Exercise directions:
Among the lines below, return each one that contains the word "does".
(Beginning of Given records)
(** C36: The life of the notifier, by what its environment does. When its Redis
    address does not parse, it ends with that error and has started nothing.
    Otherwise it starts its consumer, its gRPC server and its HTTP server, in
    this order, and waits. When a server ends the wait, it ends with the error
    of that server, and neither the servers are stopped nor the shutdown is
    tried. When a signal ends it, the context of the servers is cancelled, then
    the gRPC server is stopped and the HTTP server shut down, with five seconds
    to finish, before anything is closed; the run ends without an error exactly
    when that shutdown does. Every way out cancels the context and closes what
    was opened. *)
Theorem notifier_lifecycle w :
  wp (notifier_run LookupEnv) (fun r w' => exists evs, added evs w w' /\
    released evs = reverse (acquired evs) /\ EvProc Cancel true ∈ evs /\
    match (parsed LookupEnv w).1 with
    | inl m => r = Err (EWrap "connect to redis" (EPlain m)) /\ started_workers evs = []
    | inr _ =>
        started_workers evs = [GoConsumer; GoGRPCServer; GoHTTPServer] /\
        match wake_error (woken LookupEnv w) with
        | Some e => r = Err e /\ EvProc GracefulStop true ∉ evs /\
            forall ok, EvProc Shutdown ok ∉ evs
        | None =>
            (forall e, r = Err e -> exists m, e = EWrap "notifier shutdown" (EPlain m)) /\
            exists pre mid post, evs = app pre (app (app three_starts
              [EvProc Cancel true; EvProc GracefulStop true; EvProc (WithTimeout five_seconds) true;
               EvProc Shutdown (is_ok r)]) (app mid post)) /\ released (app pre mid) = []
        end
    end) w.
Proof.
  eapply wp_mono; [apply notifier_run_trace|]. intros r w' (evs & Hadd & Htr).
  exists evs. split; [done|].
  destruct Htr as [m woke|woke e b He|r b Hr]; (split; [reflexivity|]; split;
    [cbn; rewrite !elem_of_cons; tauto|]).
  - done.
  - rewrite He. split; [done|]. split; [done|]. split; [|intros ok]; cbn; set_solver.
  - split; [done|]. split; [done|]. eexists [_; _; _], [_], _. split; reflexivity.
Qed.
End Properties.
(End of Given records)
(Beginning of Given records)
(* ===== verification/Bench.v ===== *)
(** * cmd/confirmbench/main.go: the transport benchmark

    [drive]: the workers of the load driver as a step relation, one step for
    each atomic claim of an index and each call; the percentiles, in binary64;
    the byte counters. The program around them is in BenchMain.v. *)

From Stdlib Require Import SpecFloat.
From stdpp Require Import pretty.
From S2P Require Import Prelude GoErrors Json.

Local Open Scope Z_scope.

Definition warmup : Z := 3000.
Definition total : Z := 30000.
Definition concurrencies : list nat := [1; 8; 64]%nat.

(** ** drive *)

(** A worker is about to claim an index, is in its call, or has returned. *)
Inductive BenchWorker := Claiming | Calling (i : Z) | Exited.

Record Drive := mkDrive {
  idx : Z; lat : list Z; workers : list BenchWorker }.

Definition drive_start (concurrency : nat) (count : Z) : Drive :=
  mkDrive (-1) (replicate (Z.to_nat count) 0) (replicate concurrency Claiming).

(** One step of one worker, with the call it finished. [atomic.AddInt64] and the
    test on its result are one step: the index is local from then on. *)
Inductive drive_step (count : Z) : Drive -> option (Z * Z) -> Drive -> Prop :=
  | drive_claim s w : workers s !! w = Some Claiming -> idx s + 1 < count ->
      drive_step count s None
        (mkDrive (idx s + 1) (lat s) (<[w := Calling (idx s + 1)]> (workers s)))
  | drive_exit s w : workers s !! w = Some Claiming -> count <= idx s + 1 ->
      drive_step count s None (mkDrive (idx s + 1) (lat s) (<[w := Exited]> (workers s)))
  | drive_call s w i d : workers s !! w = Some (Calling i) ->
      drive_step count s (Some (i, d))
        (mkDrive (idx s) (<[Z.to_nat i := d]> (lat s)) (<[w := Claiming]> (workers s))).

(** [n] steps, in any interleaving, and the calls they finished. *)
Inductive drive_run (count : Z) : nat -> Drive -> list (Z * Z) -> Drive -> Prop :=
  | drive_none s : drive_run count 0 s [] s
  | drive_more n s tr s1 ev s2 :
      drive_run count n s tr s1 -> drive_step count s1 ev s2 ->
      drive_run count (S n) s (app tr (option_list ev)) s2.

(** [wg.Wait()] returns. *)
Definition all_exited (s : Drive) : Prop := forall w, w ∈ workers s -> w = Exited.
(End of Given records)
(Beginning of Given records)
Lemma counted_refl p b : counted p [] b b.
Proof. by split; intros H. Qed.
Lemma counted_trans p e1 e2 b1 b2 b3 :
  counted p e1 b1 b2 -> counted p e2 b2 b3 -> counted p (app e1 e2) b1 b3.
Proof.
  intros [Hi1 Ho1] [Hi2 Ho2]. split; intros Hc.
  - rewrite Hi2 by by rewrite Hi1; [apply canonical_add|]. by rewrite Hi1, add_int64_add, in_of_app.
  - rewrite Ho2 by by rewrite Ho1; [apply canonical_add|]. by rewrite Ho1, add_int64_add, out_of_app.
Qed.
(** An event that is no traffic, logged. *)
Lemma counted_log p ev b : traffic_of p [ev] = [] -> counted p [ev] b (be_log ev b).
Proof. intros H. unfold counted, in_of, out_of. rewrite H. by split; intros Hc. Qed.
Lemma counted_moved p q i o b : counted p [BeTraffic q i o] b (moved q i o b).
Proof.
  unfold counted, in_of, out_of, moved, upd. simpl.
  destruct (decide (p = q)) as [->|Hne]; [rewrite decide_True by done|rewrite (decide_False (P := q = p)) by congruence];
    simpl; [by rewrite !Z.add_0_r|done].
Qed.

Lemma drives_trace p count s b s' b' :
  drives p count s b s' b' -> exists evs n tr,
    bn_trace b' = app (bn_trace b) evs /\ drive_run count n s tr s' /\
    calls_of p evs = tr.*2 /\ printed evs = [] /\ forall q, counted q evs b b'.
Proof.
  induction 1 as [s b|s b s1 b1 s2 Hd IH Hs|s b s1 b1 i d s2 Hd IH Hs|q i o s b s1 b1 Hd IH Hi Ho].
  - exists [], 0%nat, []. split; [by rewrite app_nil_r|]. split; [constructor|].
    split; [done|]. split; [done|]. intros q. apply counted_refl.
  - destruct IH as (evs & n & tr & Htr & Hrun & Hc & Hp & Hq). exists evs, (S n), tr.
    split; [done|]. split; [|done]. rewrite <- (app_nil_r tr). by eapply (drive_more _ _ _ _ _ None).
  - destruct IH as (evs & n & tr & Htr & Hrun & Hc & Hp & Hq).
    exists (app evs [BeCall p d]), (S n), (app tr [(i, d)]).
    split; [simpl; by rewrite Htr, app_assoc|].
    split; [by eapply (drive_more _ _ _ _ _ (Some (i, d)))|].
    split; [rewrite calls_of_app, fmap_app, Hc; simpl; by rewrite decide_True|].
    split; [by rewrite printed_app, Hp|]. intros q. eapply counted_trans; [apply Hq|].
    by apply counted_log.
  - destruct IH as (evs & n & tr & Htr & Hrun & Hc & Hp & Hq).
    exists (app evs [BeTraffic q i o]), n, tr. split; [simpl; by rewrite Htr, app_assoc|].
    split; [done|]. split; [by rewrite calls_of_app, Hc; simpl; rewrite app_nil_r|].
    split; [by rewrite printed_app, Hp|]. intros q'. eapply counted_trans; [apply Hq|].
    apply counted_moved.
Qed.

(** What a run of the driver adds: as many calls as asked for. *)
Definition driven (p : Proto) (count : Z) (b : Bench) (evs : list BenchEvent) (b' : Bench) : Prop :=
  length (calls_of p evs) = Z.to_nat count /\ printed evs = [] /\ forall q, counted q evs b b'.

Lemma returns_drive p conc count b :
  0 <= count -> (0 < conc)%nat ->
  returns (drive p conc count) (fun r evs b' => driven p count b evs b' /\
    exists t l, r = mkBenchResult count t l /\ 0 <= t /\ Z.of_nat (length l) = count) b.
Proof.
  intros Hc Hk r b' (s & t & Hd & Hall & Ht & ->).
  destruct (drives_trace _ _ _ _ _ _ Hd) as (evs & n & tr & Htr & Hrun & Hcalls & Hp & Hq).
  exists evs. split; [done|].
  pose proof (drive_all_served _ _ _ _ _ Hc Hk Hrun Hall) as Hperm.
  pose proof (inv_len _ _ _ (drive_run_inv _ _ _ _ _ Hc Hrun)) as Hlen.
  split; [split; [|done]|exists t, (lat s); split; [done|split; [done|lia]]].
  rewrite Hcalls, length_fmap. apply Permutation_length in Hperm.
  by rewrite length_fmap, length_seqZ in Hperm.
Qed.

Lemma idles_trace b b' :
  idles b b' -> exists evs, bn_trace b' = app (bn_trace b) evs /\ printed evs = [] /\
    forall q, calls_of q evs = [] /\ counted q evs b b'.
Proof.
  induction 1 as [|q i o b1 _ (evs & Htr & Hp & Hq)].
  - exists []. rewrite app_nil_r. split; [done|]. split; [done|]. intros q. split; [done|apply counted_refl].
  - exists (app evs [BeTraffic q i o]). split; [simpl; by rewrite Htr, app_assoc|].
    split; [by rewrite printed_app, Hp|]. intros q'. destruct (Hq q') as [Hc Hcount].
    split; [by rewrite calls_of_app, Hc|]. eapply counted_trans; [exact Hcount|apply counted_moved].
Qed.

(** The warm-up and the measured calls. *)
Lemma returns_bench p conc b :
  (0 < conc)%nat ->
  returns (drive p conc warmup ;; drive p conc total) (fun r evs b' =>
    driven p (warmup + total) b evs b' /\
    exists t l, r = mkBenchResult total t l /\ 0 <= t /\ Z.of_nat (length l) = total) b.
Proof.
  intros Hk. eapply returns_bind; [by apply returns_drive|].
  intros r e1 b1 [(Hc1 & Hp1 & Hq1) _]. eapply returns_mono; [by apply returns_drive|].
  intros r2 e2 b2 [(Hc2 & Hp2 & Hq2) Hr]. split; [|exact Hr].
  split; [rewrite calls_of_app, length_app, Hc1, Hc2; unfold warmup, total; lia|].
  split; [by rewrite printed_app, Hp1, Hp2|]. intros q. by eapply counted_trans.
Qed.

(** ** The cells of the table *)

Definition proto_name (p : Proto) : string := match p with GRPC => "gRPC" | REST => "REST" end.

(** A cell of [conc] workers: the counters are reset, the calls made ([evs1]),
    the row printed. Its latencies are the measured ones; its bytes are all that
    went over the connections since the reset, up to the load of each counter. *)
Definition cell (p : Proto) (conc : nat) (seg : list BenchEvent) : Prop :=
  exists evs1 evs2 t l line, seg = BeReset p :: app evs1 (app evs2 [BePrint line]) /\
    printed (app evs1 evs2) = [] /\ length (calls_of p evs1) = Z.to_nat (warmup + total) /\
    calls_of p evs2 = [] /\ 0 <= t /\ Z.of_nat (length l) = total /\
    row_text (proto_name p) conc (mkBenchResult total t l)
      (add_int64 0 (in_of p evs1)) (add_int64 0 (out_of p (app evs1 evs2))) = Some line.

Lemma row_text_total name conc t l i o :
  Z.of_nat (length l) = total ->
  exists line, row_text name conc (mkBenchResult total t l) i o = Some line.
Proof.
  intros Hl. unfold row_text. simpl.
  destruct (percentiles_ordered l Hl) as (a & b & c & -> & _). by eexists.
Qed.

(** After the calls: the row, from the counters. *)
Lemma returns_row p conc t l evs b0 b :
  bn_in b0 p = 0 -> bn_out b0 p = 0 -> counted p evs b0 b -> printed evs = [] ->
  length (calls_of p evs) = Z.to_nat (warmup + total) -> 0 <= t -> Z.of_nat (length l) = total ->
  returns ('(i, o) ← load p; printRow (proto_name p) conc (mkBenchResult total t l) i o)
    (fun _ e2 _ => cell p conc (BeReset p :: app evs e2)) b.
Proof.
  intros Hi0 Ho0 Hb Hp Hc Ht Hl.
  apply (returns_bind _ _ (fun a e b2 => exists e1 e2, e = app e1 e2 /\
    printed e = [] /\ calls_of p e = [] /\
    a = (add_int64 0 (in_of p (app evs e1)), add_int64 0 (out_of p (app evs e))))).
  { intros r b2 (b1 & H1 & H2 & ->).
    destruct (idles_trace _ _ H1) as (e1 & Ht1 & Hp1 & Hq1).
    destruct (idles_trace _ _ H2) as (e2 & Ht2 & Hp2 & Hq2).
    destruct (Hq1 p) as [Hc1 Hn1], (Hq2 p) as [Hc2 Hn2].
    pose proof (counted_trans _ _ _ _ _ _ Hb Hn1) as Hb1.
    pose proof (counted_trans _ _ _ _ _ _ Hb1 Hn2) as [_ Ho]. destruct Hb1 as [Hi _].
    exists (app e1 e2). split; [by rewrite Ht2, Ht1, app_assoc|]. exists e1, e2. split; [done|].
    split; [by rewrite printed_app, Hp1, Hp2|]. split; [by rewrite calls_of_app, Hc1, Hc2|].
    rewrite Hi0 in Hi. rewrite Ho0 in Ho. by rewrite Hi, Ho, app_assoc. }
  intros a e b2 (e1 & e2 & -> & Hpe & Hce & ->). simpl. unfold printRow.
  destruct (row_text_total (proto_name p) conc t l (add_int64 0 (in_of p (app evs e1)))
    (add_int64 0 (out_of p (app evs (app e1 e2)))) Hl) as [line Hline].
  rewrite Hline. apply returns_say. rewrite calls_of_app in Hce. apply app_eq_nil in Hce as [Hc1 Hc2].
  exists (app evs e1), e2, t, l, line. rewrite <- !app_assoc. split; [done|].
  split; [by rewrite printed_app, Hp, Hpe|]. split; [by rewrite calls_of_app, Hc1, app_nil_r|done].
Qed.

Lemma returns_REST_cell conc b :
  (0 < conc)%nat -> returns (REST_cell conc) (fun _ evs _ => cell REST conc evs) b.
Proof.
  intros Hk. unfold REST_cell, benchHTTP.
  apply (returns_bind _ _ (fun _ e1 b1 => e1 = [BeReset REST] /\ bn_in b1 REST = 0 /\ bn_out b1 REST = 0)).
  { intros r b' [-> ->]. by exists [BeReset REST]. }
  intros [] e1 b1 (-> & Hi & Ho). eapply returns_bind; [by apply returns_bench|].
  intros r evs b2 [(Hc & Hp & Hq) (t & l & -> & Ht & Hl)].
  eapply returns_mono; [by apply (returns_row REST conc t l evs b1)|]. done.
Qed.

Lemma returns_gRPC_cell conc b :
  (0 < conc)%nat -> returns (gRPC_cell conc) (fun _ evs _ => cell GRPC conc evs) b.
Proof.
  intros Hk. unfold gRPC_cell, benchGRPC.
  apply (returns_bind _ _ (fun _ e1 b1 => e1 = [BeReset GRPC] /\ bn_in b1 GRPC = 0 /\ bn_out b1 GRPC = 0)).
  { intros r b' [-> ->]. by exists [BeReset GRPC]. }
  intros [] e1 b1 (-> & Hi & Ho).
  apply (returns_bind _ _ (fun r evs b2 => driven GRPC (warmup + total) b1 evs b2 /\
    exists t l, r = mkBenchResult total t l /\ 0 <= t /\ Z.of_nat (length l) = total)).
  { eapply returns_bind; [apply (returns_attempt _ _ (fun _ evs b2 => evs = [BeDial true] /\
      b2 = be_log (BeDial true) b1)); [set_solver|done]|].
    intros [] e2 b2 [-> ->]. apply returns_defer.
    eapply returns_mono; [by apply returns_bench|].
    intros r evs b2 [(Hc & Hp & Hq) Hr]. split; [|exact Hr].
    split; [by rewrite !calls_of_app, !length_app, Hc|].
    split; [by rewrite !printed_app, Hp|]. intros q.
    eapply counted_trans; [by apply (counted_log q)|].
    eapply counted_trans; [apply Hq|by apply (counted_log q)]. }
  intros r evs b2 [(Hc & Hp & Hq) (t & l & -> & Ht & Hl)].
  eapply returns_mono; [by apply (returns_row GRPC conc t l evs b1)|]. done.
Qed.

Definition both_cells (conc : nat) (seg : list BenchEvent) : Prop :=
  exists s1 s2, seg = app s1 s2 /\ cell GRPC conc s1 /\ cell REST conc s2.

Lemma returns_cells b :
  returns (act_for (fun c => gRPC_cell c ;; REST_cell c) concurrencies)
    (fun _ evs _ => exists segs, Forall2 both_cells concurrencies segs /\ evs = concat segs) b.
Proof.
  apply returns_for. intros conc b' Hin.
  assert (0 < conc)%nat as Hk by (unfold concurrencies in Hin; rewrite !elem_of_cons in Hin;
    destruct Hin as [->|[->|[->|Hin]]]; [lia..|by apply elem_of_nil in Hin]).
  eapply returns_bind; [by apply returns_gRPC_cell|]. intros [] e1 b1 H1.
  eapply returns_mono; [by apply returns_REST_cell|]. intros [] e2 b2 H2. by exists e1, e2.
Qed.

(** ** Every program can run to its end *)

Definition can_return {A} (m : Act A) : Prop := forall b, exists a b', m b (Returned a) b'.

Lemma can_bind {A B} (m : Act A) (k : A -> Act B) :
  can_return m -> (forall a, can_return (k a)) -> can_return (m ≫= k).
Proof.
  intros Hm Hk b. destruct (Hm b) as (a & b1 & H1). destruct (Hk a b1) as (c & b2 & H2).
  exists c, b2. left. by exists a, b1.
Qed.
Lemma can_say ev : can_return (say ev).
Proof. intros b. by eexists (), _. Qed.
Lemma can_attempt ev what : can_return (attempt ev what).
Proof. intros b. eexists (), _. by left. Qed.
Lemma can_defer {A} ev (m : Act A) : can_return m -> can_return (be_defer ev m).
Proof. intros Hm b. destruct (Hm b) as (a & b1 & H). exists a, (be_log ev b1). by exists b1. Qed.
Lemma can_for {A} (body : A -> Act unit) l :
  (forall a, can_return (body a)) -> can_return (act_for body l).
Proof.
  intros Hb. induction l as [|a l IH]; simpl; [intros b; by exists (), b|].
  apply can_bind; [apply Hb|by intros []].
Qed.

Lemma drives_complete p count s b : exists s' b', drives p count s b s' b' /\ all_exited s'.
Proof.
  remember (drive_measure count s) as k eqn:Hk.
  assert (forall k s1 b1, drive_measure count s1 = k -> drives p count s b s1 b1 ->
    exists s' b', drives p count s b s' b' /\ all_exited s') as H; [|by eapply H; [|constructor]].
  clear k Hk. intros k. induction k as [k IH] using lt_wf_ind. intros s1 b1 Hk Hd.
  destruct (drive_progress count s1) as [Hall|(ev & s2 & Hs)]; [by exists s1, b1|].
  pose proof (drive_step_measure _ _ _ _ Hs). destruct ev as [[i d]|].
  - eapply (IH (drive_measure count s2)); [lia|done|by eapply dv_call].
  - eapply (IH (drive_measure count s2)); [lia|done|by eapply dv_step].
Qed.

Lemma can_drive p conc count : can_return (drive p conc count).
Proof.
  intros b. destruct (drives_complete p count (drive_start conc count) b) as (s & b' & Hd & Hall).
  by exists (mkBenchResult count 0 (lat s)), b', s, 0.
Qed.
(End of Given records)
Answer space:
(** C36: The life of the notifier, by what its environment does. When its Redis
    address does not parse, it ends with that error and has started nothing.
    when that shutdown does. Every way out cancels the context and closes what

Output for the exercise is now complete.